Ao observarem os relatos sobre a pureza e o acolhimento das águas associados
às qualidades de Nossa Senhora, conectaram-na às Grandes Mães das águas doces e
salgadas. Dessa forma, ao rezarem diante
do altar católico imposto pelos colonizadores, eles direcionavam seu
pensamento, seu axé e sua devoção verdadeira às suas divindades ancestrais.
Essa associação mútua permitiu que a essência dos Orixás sobrevivesse à
tentativa de apagamento cultural.
Embora o sincretismo tenha sido fundamental para
preservar as forças espirituais no passado, o cenário atual nos convida a uma
reflexão madura e libertadora. Hoje, mesmo sabendo que a luta contra o
preconceito é diária, a sociedade e as leis nos asseguram o direito de
professar nossa fé.
Temos a dimensão e a consciência de que não precisamos mais esconder uma fé
atrás da outra, nem mascarar o culto aos Orixás sob o manto de santos católicos
para sermos aceitos ou respeitados. Essa
transição histórica nos permite olhar para o sincretismo não mais como uma
amarra ou uma camuflagem obrigatória, mas sim como um patrimônio histórico e
uma rica manifestação de criatividade cultural e espiritual.
Com o amadurecimento das religiões de matriz africana e
afro-brasileiras, novas perspectivas teológicas surgiram para explicar a
grandiosidade dessas forças universais. A vertente da Umbanda Sagrada,
estruturada e expandida por Rubens Saraceni, trouxe uma contribuição
fundamental para esse entendimento ao ampliar o estudo da religiosidade e da
espiritualidade de forma global.
Nessa proposta teológica, os Orixás
deixam de ser vistos apenas sob a ótica antropomórfica e passam a ser
compreendidos como mistérios divinos purificados, ou seja, como "Tronos de
Deus". Essas Linhas de Força ou Tronos Universais regem os diferentes
sentidos da vida e da criação, manifestando qualidades divinas que transcendem
fronteiras geográficas ou dogmas específicos.

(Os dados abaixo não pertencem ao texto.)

(* ===== verification/InternalNames.v ===== *)
(** * The reserved [*.wasmcloud.internal] zone

    [sockets/internal_names.rs]: names resolved inside the host, the sentinel
    address standing for the machine's own loopback, and its rewrite at connect. *)

From Stdlib Require Import ZArith Lia Ascii.
From stdpp Require Import base list strings option.
From S2P Require Import Prelude RustStr Net.
Local Open Scope string_scope.

Definition HOST_SENTINEL : Ipv4Addr := Ipv4Addr_new 127 255 255 254.
Definition ZONE : string := "wasmcloud.internal".

Inductive InternalName := Service | Host.
Inductive UnknownInternalName := Unknown.

Definition address (n : InternalName) : IpAddr :=
  match n with
  | Service => V4 LOCALHOST_V4
  | Host => V4 HOST_SENTINEL
  end.

Definition resolve (name : string) : option (result InternalName UnknownInternalName) :=
  let name := strip_root_dot name in
  let name := to_ascii_lowercase name in
  (let?o label := strip_suffix ZONE name in
   if is_empty label then Some (Err Unknown)
   else
     let?o label := strip_suffix "." label in
     if String.eqb label "service" then Some (Ok Service)
     else if String.eqb label "host" then Some (Ok Host)
     else
       match strip_suffix ".svc" label with
       | Some service =>
           if negb (is_empty service) && negb (contains "." service)
           then Some (Ok Service)
           else Some (Err Unknown)
       | None => Some (Err Unknown)
       end)%rust.

Definition is_host_sentinel (addr : IpAddr) : bool :=
  match to_canonical addr with
  | V4 v => bool_decide (v = HOST_SENTINEL)
  | V6 _ => false
  end.

Definition rewrite_sentinel (addr : SocketAddr) : SocketAddr :=
  let ip := match addr with
            | SocketV4 _ _ => V4 LOCALHOST_V4
            | SocketV6 _ _ _ _ => V6 LOCALHOST_V6
            end in
  sock_new ip (sock_port addr).

(** A name lies in the zone: the zone itself or a label boundary before it, with
    case and one terminal root dot ignored. *)
Definition in_zone (name : string) : bool :=
  let name := to_ascii_lowercase (strip_root_dot name) in
  String.eqb name ZONE || ends_with ("." +:+ ZONE) name.

(** The normalised spelling the zone is matched on. *)
Definition norm (name : string) : string := to_ascii_lowercase (strip_root_dot name).

Lemma zone_label_boundary name label :
  strip_suffix ZONE name = Some label → label ≠ "" →
  ends_with ("." +:+ ZONE) name = is_some (strip_suffix "." label).
Proof.
  intros ->%strip_suffix_Some Hne. apply eq_true_iff_eq.
  rewrite ends_with_spec. split.
  - intros [r Hr]. rewrite <-str_app_assoc in Hr. apply str_app_inj_r in Hr as ->.
    by rewrite strip_suffix_app.
  - destruct (strip_suffix "." label) as [r|] eqn:E; [|done]. intros _.
    apply strip_suffix_Some in E as ->. exists r. by rewrite str_app_assoc.
Qed.

(** the reserved zone is closed.  A name is passed on to the ordinary resolver
    path ([None]) exactly when it is outside the zone, so no label inside
    [wasmcloud.internal] can ever be answered by real DNS. *)
Theorem resolve_None_iff_outside_zone name :
  resolve name = None ↔ in_zone name = false.
Proof.
  unfold resolve, in_zone. change (to_ascii_lowercase (strip_root_dot name)) with (norm name).
  destruct (strip_suffix ZONE (norm name)) as [label|] eqn:E.
  - destruct label as [|c label]; simpl.
    + apply strip_suffix_Some in E. rewrite str_app_nil in E. rewrite E.
      by rewrite String.eqb_refl.
    + rewrite (zone_label_boundary _ _ E) by done.
      apply strip_suffix_Some in E. destruct (String.eqb_spec (norm name) ZONE) as [Hz|Hz].
      { rewrite E in Hz. apply (f_equal String.length) in Hz.
        rewrite str_length_app in Hz. simpl in Hz. lia. }
      simpl. destruct (strip_suffix "." (String c label)); simpl; [|done].
      split; [|done]. repeat case_match; done.
  - split; [intros _|done]. apply orb_false_iff. split.
    + apply String.eqb_neq. intros Hz. rewrite Hz in E. discriminate.
    + apply not_true_iff_false. rewrite ends_with_spec. intros [r Hr].
      rewrite <-str_app_assoc in Hr. apply strip_suffix_Some in Hr. congruence.
Qed.

Lemma resolve_label label :
  label ≠ "" →
  ∀ name, norm name = label +:+ "." +:+ ZONE →
  resolve name =
    if String.eqb label "service" then Some (Ok Service)
    else if String.eqb label "host" then Some (Ok Host)
    else match strip_suffix ".svc" label with
         | Some service =>
             if negb (is_empty service) && negb (contains "." service)
             then Some (Ok Service) else Some (Err Unknown)
         | None => Some (Err Unknown)
         end.
Proof.
  intros Hne name Hn. unfold resolve.
  change (to_ascii_lowercase (strip_root_dot name)) with (norm name). rewrite Hn.
  rewrite <-str_app_assoc, strip_suffix_app.
  destruct (is_empty (label +:+ ".")) eqn:E.
  - apply is_empty_spec in E. destruct label; [done|discriminate].
  - by rewrite strip_suffix_app.
Qed.

(** a name answers with the machine's sentinel address exactly when it spells
    [host.wasmcloud.internal], ASCII case and one terminal root dot ignored; no
    other name, inside or outside the zone, resolves to the host door. *)
Theorem resolve_host_iff name :
  resolve name = Some (Ok Host) ↔
  to_ascii_lowercase (strip_root_dot name) = "host.wasmcloud.internal".
Proof.
  fold (norm name). split.
  - unfold resolve. fold (norm name). intros H.
    destruct (strip_suffix ZONE (norm name)) as [label|] eqn:E; [|done].
    destruct (is_empty label); [done|].
    destruct (strip_suffix "." label) as [l|] eqn:E2; [|done].
    apply strip_suffix_Some in E, E2. subst label.
    destruct (String.eqb_spec l "service"); [done|].
    destruct (String.eqb_spec l "host") as [->|]; [done|].
    repeat case_match; done.
  - intros Hn. by rewrite (resolve_label "host").
Qed.

(** Every answer of the zone is an IPv4 loopback address, so a connect that
    missed the sentinel rewrite stays on the guest's virtual network. *)
Lemma address_is_loopback n : is_loopback (address n) = true.
Proof. by destruct n. Qed.

Lemma host_address_is_sentinel n : is_host_sentinel (address n) = true ↔ n = Host.
Proof. by destruct n. Qed.

(** rewriting the sentinel yields the real loopback of the socket's own
    address family on the same port, and that target is no longer a sentinel, so
    a rewritten address is never rewritten again. *)
Theorem rewrite_sentinel_spec addr :
  let out := rewrite_sentinel addr in
  is_loopback (sock_ip out) = true
  ∧ sock_port out = sock_port addr
  ∧ (match addr, out with
     | SocketV4 _ _, SocketV4 _ _ | SocketV6 _ _ _ _, SocketV6 _ _ _ _ => True
     | _, _ => False
     end)
  ∧ is_host_sentinel (sock_ip out) = false.
Proof. by destruct addr. Qed.

Lemma is_host_sentinel_mapped :
  is_host_sentinel (V4 HOST_SENTINEL) = true
  ∧ is_host_sentinel (V6 (v4.to_ipv6_mapped HOST_SENTINEL)) = true.
Proof. done. Qed.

Dentro dessa estrutura da Umbanda Sagrada, podemos
analisar, por exemplo, o Trono Feminino do Amor. Trata-se de uma vibração
divina, magnética e irradiadora que sustenta o sentimento de união, de
concepção, amor e de autoaceitação em todo o universo criado. No Candomblé e na
própria Umbanda tradicional, essa regência sutil e acolhedora é associada
diretamente à Orixá Oxum, a rainha das águas doces, do ouro e da fertilidade.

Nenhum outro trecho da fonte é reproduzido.